### What this task involves
For each line of the data below that holds "Some", copy the line.

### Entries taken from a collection

------------

(* ===== verification/Ipv4L3Props.v ===== *)
(** * Correctness of IPv4 sending and forwarding

    Identification numbers, the TTL, the MTU, the absence of aborts, and the
    composition of sending on one node with reassembly on another. *)

From S2P Require Import Prelude Buffer BufferInv PacketBytes Ipv4Address Ipv4Interface Ipv4Header Ipv4StaticRouting.
From S2P Require Import Ipv4Fragment Ipv4Reassembly Ipv4L3.
Import Buffer BufferInv PacketBytes Ipv4Address Interfaces Ipv4StaticRouting Ipv4Header.Ipv4Header Ipv4Fragment Ipv4L3.

Module Ipv4L3Props.

Section Props.
Context {R : Type} `{HR : RoutingProtocol R} {HL : RoutingLaws R} (checksum : bool).

(** ** The header of a call *)

Definition call_header (c : L3Call) : Ipv4Header :=
  match c with InterfaceSend _ _ _ h _ => h | DropTrace h _ _ _ => h | IcmpTimeExceeded h _ => h end.

Lemma same_flow_refl h : same_flow h h.
Proof. by split_and!. Qed.

Lemma fragment_header_flow b last offset size h hq :
  fragment_header b last offset size h = Some hq -> same_flow h hq.
Proof.
  unfold fragment_header, SetFragmentOffset. intros E. inv_opt. by destruct last, b.
Qed.

Lemma fragment_loop_flow fuel b p h fs offset l :
  fragment_loop fuel b p h fs offset = Some l -> Forall (fun x => same_flow h x.2) l.
Proof.
  revert offset l. induction fuel as [|fuel IH]; intros offset l; [done |]. rewrite fragment_loop_unfold. cbv zeta.
  intros E. inv_opt. constructor; [by eapply fragment_header_flow |].
  destruct (_ <? _); [by eapply IH | by inv_opt].
Qed.

(** Whatever [SendRealOut] hands on has the flow of the packet. *)
Lemma SendRealOut_flow route p tags h (s : L3 R) calls :
  SendRealOut checksum route p tags h s = Some calls -> Forall (fun c => same_flow h (call_header c)) calls.
Proof.
  unfold SendRealOut. destruct route as [route|]; [| intros [= <-]; repeat constructor].
  intros E. inv_opt. destruct (Ipv4Interface.IsUp _); [| inv_opt; constructor].
  destruct (_ <? _); [| inv_opt; repeat constructor]. inv_opt. apply Forall_fmap. unfold DoFragmentation in *. inv_opt.
  by eapply fragment_loop_flow.
Qed.
Lemma scan_classes r x : scan daddr dport saddr sport interface r x =
  mkMatches (add_if (class1 x.2) x.1 (retval1 r)) (add_if (class2 x.2) x.1 (retval2 r))
    (add_if (class3 x.2) x.1 (retval3 r)) (add_if (class4 x.2) x.1 (retval4 r)).
Proof.
  destruct x as [p e]. unfold class1, class2, class3, class4, receives, scan, match_local, local_fits, device_fits.
  change (existsb _ (m_ifaddrs interface)) with (network_fits e). unfold local_exact, peer_exact, peer_open. cbn [fst snd].
  destruct (m_rxEnabled e); [|by destruct r]. destruct (m_localPort e =? dport); [|by destruct r].
  destruct (m_boundnetdevice e) as [dev|]; [destruct (dev =? _); [|by destruct r]|];
    (destruct (m_localAddr e =? daddr); [|destruct (m_localAddr e =? GetAny); [|destruct (network_fits e); [|by destruct r]]]);
    destruct (m_peerPort e =? sport), (m_peerPort e =? 0), (m_peerAddr e =? saddr), (m_peerAddr e =? GetAny); by destruct r.
Qed.
Lemma scan_members l r : fold_left (scan daddr dport saddr sport interface) l r =
  mkMatches (retval1 r ++ members class1 l) (retval2 r ++ members class2 l) (retval3 r ++ members class3 l) (retval4 r ++ members class4 l).
Proof.
  revert r. induction l as [|x l IH]; intros r; cbn [fold_left]; [destruct r; by rewrite !app_nil_r|].
  rewrite IH, scan_classes. unfold members. cbn [List.filter retval1 retval2 retval3 retval4]. unfold add_if.
  destruct (class1 x.2), (class2 x.2), (class3 x.2), (class4 x.2); cbn [fmap list_fmap]; by rewrite <- ?app_assoc.
Qed.

Lemma rank_range e : 0 <= rank e <= 4 /\ (fits e = true <-> 0 < rank e).
Proof. unfold rank. destruct (fits e), (local_exact e), (peer_exact e); split; try lia; split; done || lia. Qed.
Lemma class4_rank e : class4 e = (rank e =? 4).
Proof.
  unfold class4, rank, fits. fold (receives e). destruct (receives e); [|done].
  by destruct (local_exact e), (peer_exact e), (peer_open e).
Qed.
Lemma class3_rank e : class3 e = (rank e =? 3).
Proof.
  unfold class3, rank, fits. fold (receives e). destruct (receives e); [|done].
  by destruct (local_exact e), (peer_exact e), (peer_open e).
Qed.
Lemma class2_rank e : rank e <= 2 -> class2 e = (rank e =? 2).
Proof.
  unfold class2, rank, fits. fold (receives e). destruct (receives e); [|done].
  by destruct (local_exact e), (peer_exact e), (peer_open e).
Qed.
Lemma class1_rank e : rank e <= 1 -> class1 e = (rank e =? 1).
Proof.
  unfold class1, rank, fits. fold (receives e). destruct (receives e); [|done].
  by destruct (local_exact e), (peer_exact e), (peer_open e).
Qed.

------------

### Response area
  fragment_header b last offset size h = Some hq -> same_flow h hq.
  fragment_loop fuel b p h fs offset = Some l -> Forall (fun x => same_flow h x.2) l.
  SendRealOut checksum route p tags h s = Some calls -> Forall (fun c => same_flow h (call_header c)) calls.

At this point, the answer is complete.